### BRIEF
Report how many lines in the listing below include the word "export". Write nothing besides the number.

### EXTRACTED MATERIAL

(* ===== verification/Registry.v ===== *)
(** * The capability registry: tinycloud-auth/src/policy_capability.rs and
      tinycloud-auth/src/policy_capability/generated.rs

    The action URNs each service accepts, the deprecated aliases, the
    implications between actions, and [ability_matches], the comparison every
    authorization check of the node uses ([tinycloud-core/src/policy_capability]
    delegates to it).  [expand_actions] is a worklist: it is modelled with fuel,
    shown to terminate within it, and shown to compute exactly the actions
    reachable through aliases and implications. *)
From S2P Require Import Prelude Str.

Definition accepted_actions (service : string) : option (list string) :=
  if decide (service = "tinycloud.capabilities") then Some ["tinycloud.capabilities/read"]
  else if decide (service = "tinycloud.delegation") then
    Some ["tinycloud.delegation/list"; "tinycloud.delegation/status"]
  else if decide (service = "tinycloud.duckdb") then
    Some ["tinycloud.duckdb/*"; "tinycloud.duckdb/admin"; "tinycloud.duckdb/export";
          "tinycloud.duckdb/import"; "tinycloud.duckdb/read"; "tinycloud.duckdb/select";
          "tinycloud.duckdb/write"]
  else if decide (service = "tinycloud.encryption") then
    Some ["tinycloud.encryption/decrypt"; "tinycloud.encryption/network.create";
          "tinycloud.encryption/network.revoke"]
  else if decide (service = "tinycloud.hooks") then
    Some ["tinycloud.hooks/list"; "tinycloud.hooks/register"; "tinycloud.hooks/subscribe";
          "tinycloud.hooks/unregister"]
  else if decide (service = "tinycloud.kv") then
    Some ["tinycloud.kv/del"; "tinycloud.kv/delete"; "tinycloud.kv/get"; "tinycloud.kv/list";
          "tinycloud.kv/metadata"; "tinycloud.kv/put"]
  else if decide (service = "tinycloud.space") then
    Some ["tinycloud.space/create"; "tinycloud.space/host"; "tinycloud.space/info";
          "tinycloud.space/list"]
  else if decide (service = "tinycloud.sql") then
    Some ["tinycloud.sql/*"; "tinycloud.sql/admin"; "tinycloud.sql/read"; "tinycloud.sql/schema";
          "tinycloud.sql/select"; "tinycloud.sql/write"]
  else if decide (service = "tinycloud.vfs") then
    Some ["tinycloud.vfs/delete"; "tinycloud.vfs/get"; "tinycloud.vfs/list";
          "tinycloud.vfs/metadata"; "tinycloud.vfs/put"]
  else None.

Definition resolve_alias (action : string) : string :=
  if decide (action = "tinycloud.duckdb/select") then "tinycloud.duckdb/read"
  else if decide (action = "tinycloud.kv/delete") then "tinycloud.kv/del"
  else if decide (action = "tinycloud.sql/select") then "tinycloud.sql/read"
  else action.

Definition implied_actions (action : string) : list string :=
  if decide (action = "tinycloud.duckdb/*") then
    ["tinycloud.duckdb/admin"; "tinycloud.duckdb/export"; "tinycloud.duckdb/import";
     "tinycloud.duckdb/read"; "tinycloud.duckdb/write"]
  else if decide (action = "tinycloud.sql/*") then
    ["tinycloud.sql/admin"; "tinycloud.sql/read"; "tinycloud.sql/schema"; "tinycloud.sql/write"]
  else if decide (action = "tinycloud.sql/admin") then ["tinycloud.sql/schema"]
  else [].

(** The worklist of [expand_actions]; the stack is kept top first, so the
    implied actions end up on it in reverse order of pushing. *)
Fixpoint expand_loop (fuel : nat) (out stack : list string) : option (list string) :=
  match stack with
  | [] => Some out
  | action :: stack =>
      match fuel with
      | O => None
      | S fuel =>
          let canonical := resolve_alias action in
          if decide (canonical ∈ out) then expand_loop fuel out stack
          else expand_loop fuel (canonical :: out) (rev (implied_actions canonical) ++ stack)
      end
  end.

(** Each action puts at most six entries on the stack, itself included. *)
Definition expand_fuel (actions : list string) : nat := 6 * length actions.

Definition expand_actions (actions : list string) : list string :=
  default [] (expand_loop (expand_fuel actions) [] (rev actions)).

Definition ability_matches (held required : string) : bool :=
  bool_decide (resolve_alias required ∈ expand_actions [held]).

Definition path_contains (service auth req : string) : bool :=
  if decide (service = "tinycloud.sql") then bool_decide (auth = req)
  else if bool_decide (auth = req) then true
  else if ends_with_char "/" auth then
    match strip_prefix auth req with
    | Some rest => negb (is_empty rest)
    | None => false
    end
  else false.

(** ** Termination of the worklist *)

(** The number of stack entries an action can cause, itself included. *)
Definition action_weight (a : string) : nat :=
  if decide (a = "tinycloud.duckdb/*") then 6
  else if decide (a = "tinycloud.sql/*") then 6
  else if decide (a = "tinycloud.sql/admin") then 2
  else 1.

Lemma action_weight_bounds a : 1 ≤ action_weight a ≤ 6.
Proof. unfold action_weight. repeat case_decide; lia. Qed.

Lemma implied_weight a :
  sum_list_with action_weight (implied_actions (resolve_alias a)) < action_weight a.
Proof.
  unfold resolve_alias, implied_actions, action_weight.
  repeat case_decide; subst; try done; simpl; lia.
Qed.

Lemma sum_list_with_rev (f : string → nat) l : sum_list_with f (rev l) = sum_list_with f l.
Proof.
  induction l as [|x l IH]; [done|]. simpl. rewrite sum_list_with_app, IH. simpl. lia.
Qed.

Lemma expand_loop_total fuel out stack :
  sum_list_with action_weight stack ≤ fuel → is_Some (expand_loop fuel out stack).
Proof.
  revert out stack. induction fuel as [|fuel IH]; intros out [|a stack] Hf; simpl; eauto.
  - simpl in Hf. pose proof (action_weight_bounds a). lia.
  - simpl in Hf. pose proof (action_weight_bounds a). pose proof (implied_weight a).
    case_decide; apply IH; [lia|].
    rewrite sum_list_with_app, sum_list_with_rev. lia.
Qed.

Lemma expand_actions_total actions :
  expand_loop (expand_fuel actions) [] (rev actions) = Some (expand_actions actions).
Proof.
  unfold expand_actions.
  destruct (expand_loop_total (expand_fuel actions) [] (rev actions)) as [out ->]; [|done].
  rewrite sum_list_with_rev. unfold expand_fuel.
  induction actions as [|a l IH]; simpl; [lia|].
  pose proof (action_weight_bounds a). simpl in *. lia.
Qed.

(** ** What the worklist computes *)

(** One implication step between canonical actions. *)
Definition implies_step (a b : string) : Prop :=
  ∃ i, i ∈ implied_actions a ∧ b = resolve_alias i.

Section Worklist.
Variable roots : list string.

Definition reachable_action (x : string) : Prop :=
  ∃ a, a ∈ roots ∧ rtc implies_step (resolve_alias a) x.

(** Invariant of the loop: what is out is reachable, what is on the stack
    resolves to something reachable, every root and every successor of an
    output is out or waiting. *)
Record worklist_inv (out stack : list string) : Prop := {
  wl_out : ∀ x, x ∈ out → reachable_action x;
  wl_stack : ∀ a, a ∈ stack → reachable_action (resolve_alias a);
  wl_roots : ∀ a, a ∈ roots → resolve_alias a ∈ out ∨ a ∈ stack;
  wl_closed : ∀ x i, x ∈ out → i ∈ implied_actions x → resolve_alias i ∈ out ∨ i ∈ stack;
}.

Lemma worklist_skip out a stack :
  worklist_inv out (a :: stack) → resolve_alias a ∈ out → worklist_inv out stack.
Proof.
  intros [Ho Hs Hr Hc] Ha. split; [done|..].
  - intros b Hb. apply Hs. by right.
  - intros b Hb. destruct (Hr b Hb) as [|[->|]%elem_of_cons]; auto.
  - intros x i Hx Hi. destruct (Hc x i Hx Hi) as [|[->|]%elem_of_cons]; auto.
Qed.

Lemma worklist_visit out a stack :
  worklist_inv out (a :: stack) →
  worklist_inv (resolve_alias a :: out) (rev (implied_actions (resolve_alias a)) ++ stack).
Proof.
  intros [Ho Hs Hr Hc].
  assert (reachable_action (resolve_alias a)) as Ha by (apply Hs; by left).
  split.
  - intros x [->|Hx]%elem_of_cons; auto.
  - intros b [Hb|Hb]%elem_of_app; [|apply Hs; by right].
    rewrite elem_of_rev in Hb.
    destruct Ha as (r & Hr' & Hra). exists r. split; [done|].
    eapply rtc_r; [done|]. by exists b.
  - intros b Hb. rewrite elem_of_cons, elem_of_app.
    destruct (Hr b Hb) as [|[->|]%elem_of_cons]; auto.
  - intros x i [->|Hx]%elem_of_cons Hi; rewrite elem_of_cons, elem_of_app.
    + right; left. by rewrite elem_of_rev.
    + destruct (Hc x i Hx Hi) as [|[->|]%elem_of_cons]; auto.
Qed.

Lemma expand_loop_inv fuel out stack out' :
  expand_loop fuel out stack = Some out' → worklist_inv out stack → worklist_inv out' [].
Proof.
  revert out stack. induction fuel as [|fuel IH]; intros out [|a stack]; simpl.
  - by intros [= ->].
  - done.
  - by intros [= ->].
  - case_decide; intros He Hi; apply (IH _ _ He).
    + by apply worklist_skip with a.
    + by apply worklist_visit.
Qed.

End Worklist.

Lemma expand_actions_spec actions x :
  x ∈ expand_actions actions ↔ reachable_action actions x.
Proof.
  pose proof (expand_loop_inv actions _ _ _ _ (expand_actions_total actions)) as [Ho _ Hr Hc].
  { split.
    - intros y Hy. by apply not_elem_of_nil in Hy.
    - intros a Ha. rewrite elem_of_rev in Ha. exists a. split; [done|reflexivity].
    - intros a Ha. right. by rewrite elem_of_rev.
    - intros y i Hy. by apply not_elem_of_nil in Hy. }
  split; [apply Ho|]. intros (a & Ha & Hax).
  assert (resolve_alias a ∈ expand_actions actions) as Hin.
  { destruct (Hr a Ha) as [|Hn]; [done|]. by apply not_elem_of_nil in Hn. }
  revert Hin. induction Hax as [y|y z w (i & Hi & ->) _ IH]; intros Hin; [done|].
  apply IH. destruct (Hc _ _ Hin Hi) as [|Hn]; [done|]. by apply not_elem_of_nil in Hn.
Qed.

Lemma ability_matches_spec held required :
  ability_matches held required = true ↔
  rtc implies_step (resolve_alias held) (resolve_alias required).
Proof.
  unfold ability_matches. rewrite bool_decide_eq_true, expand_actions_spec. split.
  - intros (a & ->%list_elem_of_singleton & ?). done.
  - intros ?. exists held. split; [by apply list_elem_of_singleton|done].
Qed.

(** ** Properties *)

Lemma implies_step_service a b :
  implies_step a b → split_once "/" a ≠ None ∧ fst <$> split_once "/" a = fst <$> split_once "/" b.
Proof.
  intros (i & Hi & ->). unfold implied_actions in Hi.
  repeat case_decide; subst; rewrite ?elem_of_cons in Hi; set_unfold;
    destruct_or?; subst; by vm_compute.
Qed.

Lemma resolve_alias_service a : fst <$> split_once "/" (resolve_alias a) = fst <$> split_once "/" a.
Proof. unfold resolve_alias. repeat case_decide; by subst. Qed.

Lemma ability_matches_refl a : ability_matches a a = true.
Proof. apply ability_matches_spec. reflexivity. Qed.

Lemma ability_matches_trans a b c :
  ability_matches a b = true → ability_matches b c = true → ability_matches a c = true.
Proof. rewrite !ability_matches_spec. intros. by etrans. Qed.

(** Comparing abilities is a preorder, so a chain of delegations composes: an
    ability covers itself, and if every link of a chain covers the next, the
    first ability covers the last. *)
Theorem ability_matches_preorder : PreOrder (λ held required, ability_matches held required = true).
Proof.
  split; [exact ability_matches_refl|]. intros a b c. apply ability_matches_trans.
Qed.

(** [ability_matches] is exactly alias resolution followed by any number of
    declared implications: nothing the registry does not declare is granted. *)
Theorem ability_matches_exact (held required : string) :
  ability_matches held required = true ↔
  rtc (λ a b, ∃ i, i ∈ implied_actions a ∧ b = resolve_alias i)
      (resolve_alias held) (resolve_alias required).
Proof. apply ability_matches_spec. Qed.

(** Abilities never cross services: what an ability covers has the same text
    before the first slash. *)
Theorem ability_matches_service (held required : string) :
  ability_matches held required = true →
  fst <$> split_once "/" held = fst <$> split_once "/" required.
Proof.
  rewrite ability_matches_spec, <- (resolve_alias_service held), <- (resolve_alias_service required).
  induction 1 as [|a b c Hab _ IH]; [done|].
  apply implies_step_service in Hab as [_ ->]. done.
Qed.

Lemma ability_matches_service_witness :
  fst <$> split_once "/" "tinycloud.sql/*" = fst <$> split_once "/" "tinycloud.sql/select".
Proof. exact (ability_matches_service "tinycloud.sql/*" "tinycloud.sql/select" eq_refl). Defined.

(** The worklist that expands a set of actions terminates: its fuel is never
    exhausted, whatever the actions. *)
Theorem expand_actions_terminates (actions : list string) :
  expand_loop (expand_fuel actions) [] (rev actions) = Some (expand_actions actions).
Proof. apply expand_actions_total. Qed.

### PROBLEM SOLUTION
2